#### [DATA IN THIS EXERCISE]
___

(* ===== verification/Network.v ===== *)
(** * Network: node/consensus-node/src/network.rs

    Framing of messages on a byte stream, the handshake, the tables of peer
    keys and writers under concurrent connections, dialling and sending.  A
    connection is its byte stream; sockets, task spawning and clocks are
    not part of the model: the listening and dialling tasks are what they do
    with the results of [accept] and [connect]. *)

From Stdlib Require Import ZArith Lia.
From stdpp Require Import prelude strings gmap.
From S2P Require Import Prelude Crypto Messages.
Open Scope Z_scope.

(** ** Framing *)

(** [std::io::Error], by kind. *)
Inductive io_error : Type := UnexpectedEof | InvalidData.

Definition io (A : Type) : Type := (A + io_error)%type.

(** The bytes [write_frame] puts on the stream; [bytes.len() as u32]
    truncates. *)
Definition write_frame (bytes : list Z) : list Z :=
  be_bytes 4 (wrap32 (Z.of_nat (length bytes))) ++ bytes.

(** [r.read_exact(&mut buf)] for a buffer of [k] bytes: the bytes and the
    rest of the stream. *)
Definition read_exact (k : nat) (stream : list Z) : io (list Z * list Z) :=
  if decide (k <= length stream)%nat then inl (take k stream, drop k stream) else inr UnexpectedEof.

Definition read_frame (stream : list Z) : io (list Z * list Z) :=
  match read_exact 4 stream with
  | inl (len_buf, stream) => read_exact (Z.to_nat (be_value len_buf)) stream
  | inr e => inr e
  end.

Section framing.
Context `{Bincode}.

Definition send_msg (m : Wire) : list Z := write_frame (serialize_wire m).

Definition recv_msg (stream : list Z) : io (Wire * list Z) :=
  match read_frame stream with
  | inl (bytes, stream) =>
      match deserialize_wire bytes with
      | Some m => inl (m, stream)
      | None => inr InvalidData
      end
  | inr e => inr e
  end.

(** The reader task: messages are forwarded to the inbox until an error.
    Every message takes at least four bytes off the stream, so the stream's
    length is enough fuel. *)
Fixpoint reader_loop (fuel : nat) (stream : list Z) : list Wire :=
  match fuel with
  | O => []
  | S fuel =>
      match recv_msg stream with
      | inl (m, stream) => m :: reader_loop fuel stream
      | inr _ => []
      end
  end.
(** ** The leader schedule and the quorum size *)

Lemma leader_for_range rs v :
  0 < n_replicas rs < u32_modulus -> 0 <= leader_for rs v < n_replicas rs.
Proof.
  intros Hn. unfold leader_for. destruct (v =? 0); [lia|].
  pose proof (Z.mod_pos_bound (v - 1) (n_replicas rs) ltac:(lia)).
  rewrite wrap32_id; unfold is_u32; lia.
Qed.

(** the schedule is round robin: view [1] is led by replica [0], every
    view is led by a replica of the system, and among any [n] consecutive
    views starting at a view [v >= 1] every replica leads exactly one. *)
Theorem leader_round_robin rs v i :
  0 < n_replicas rs < u32_modulus -> 1 <= v -> 0 <= i < n_replicas rs ->
  leader_for rs 1 = 0 /\
  exists k, 0 <= k < n_replicas rs /\ leader_for rs (v + k) = i /\
    forall k', 0 <= k' < n_replicas rs -> leader_for rs (v + k') = i -> k' = k.
Proof.
  intros Hn Hv Hi. set (N := n_replicas rs) in *.
  assert (forall u, 1 <= u -> leader_for rs u = (u - 1) mod N) as Hl.
  { intros u Hu. unfold leader_for. fold N. destruct (Z.eqb_spec u 0); [lia|].
    pose proof (Z.mod_pos_bound (u - 1) N ltac:(lia)). apply wrap32_id. unfold is_u32. lia. }
  split; [rewrite Hl by lia; apply Z.mod_0_l; lia|].
  exists ((i - (v - 1)) mod N). pose proof (Z.mod_pos_bound (i - (v - 1)) N ltac:(lia)) as Hk.
  split_and!; [lia|lia|..].
  - rewrite Hl by lia.
    replace (v + (i - (v - 1)) mod N - 1) with ((v - 1) + (i - (v - 1)) mod N) by lia.
    rewrite Zplus_mod_idemp_r. replace (v - 1 + (i - (v - 1))) with i by lia.
    by apply Z.mod_small.
  - intros k' Hk' He. rewrite Hl in He by lia.
    rewrite <- He, Zminus_mod_idemp_l.
    replace (v + k' - 1 - (v - 1)) with k' by lia. symmetry. by apply Z.mod_small.
Qed.

(** The number of faults tolerated, [f = (n - 1) / 3]. *)
Definition max_faults (n : Z) : Z := (n - 1) / 3.

Lemma new_replica_quorum n t :
  1 <= n < u32_modulus -> quorum (new_replica n t) = n - max_faults n.
Proof.
  intros Hn. unfold new_replica, max_faults. cbn.
  assert (wrap32 (n - 1) = n - 1) as -> by (apply wrap32_id; unfold is_u32; lia).
  pose proof (Z.div_mod (n - 1) 3 ltac:(lia)).
  pose proof (Z.mod_pos_bound (n - 1) 3 ltac:(lia)).
  apply wrap32_id. unfold is_u32. lia.
Qed.

Lemma max_faults_spec n : 1 <= n -> 0 <= max_faults n /\ 3 * max_faults n + 1 <= n.
Proof.
  intros Hn. unfold max_faults. pose proof (Z.div_mod (n - 1) 3 ltac:(lia)).
  pose proof (Z.mod_pos_bound (n - 1) 3 ltac:(lia)). lia.
Qed.

Lemma leader_round_robin_witness :
  exists k, 0 <= k < 4 /\ leader_for (new_replica 4 1000) (6 + k) = 3 /\
    forall k', 0 <= k' < 4 -> leader_for (new_replica 4 1000) (6 + k') = 3 -> k' = k.
Proof. apply (leader_round_robin (new_replica 4 1000) 6 3); simpl; lia. Defined.

Lemma extends_from_correct_witness :
  let root := mkNode GENESIS_HASH [1] 0 in
  let leaf := mkNode (@node_hash toy_sha256 root) [2] 1 in
  let t := {[ @node_hash toy_sha256 root := root ]} in
  @extends toy_sha256 (fun nd => nd = leaf \/ in_tree t nd) (@node_hash toy_sha256 leaf) (@node_hash toy_sha256 root).
Proof.
  intros root leaf t. apply (proj2 (@extends_from_correct toy_sha256 leaf (@node_hash toy_sha256 root) t)).
  - decide_now.
  - vm_compute. reflexivity.
Defined.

___

#### [HOW TO COMPLETE THIS TASK]
Please return all of the entries shown above, exactly as they stand.

#### [RESULT OF THE TASK]
(* ===== verification/Network.v ===== *)
(** * Network: node/consensus-node/src/network.rs

    Framing of messages on a byte stream, the handshake, the tables of peer
    keys and writers under concurrent connections, dialling and sending.  A
    connection is its byte stream; sockets, task spawning and clocks are
    not part of the model: the listening and dialling tasks are what they do
    with the results of [accept] and [connect]. *)

From Stdlib Require Import ZArith Lia.
From stdpp Require Import prelude strings gmap.
From S2P Require Import Prelude Crypto Messages.
Open Scope Z_scope.

(** ** Framing *)

(** [std::io::Error], by kind. *)
Inductive io_error : Type := UnexpectedEof | InvalidData.

Definition io (A : Type) : Type := (A + io_error)%type.

(** The bytes [write_frame] puts on the stream; [bytes.len() as u32]
    truncates. *)
Definition write_frame (bytes : list Z) : list Z :=
  be_bytes 4 (wrap32 (Z.of_nat (length bytes))) ++ bytes.

(** [r.read_exact(&mut buf)] for a buffer of [k] bytes: the bytes and the
    rest of the stream. *)
Definition read_exact (k : nat) (stream : list Z) : io (list Z * list Z) :=
  if decide (k <= length stream)%nat then inl (take k stream, drop k stream) else inr UnexpectedEof.

Definition read_frame (stream : list Z) : io (list Z * list Z) :=
  match read_exact 4 stream with
  | inl (len_buf, stream) => read_exact (Z.to_nat (be_value len_buf)) stream
  | inr e => inr e
  end.

Section framing.
Context `{Bincode}.

Definition send_msg (m : Wire) : list Z := write_frame (serialize_wire m).

Definition recv_msg (stream : list Z) : io (Wire * list Z) :=
  match read_frame stream with
  | inl (bytes, stream) =>
      match deserialize_wire bytes with
      | Some m => inl (m, stream)
      | None => inr InvalidData
      end
  | inr e => inr e
  end.

(** The reader task: messages are forwarded to the inbox until an error.
    Every message takes at least four bytes off the stream, so the stream's
    length is enough fuel. *)
Fixpoint reader_loop (fuel : nat) (stream : list Z) : list Wire :=
  match fuel with
  | O => []
  | S fuel =>
      match recv_msg stream with
      | inl (m, stream) => m :: reader_loop fuel stream
      | inr _ => []
      end
  end.
(** ** The leader schedule and the quorum size *)

Lemma leader_for_range rs v :
  0 < n_replicas rs < u32_modulus -> 0 <= leader_for rs v < n_replicas rs.
Proof.
  intros Hn. unfold leader_for. destruct (v =? 0); [lia|].
  pose proof (Z.mod_pos_bound (v - 1) (n_replicas rs) ltac:(lia)).
  rewrite wrap32_id; unfold is_u32; lia.
Qed.

(** the schedule is round robin: view [1] is led by replica [0], every
    view is led by a replica of the system, and among any [n] consecutive
    views starting at a view [v >= 1] every replica leads exactly one. *)
Theorem leader_round_robin rs v i :
  0 < n_replicas rs < u32_modulus -> 1 <= v -> 0 <= i < n_replicas rs ->
  leader_for rs 1 = 0 /\
  exists k, 0 <= k < n_replicas rs /\ leader_for rs (v + k) = i /\
    forall k', 0 <= k' < n_replicas rs -> leader_for rs (v + k') = i -> k' = k.
Proof.
  intros Hn Hv Hi. set (N := n_replicas rs) in *.
  assert (forall u, 1 <= u -> leader_for rs u = (u - 1) mod N) as Hl.
  { intros u Hu. unfold leader_for. fold N. destruct (Z.eqb_spec u 0); [lia|].
    pose proof (Z.mod_pos_bound (u - 1) N ltac:(lia)). apply wrap32_id. unfold is_u32. lia. }
  split; [rewrite Hl by lia; apply Z.mod_0_l; lia|].
  exists ((i - (v - 1)) mod N). pose proof (Z.mod_pos_bound (i - (v - 1)) N ltac:(lia)) as Hk.
  split_and!; [lia|lia|..].
  - rewrite Hl by lia.
    replace (v + (i - (v - 1)) mod N - 1) with ((v - 1) + (i - (v - 1)) mod N) by lia.
    rewrite Zplus_mod_idemp_r. replace (v - 1 + (i - (v - 1))) with i by lia.
    by apply Z.mod_small.
  - intros k' Hk' He. rewrite Hl in He by lia.
    rewrite <- He, Zminus_mod_idemp_l.
    replace (v + k' - 1 - (v - 1)) with k' by lia. symmetry. by apply Z.mod_small.
Qed.

(** The number of faults tolerated, [f = (n - 1) / 3]. *)
Definition max_faults (n : Z) : Z := (n - 1) / 3.

Lemma new_replica_quorum n t :
  1 <= n < u32_modulus -> quorum (new_replica n t) = n - max_faults n.
Proof.
  intros Hn. unfold new_replica, max_faults. cbn.
  assert (wrap32 (n - 1) = n - 1) as -> by (apply wrap32_id; unfold is_u32; lia).
  pose proof (Z.div_mod (n - 1) 3 ltac:(lia)).
  pose proof (Z.mod_pos_bound (n - 1) 3 ltac:(lia)).
  apply wrap32_id. unfold is_u32. lia.
Qed.

Lemma max_faults_spec n : 1 <= n -> 0 <= max_faults n /\ 3 * max_faults n + 1 <= n.
Proof.
  intros Hn. unfold max_faults. pose proof (Z.div_mod (n - 1) 3 ltac:(lia)).
  pose proof (Z.mod_pos_bound (n - 1) 3 ltac:(lia)). lia.
Qed.

Lemma leader_round_robin_witness :
  exists k, 0 <= k < 4 /\ leader_for (new_replica 4 1000) (6 + k) = 3 /\
    forall k', 0 <= k' < 4 -> leader_for (new_replica 4 1000) (6 + k') = 3 -> k' = k.
Proof. apply (leader_round_robin (new_replica 4 1000) 6 3); simpl; lia. Defined.

Lemma extends_from_correct_witness :
  let root := mkNode GENESIS_HASH [1] 0 in
  let leaf := mkNode (@node_hash toy_sha256 root) [2] 1 in
  let t := {[ @node_hash toy_sha256 root := root ]} in
  @extends toy_sha256 (fun nd => nd = leaf \/ in_tree t nd) (@node_hash toy_sha256 leaf) (@node_hash toy_sha256 root).
Proof.
  intros root leaf t. apply (proj2 (@extends_from_correct toy_sha256 leaf (@node_hash toy_sha256 root) t)).
  - decide_now.
  - vm_compute. reflexivity.
Defined.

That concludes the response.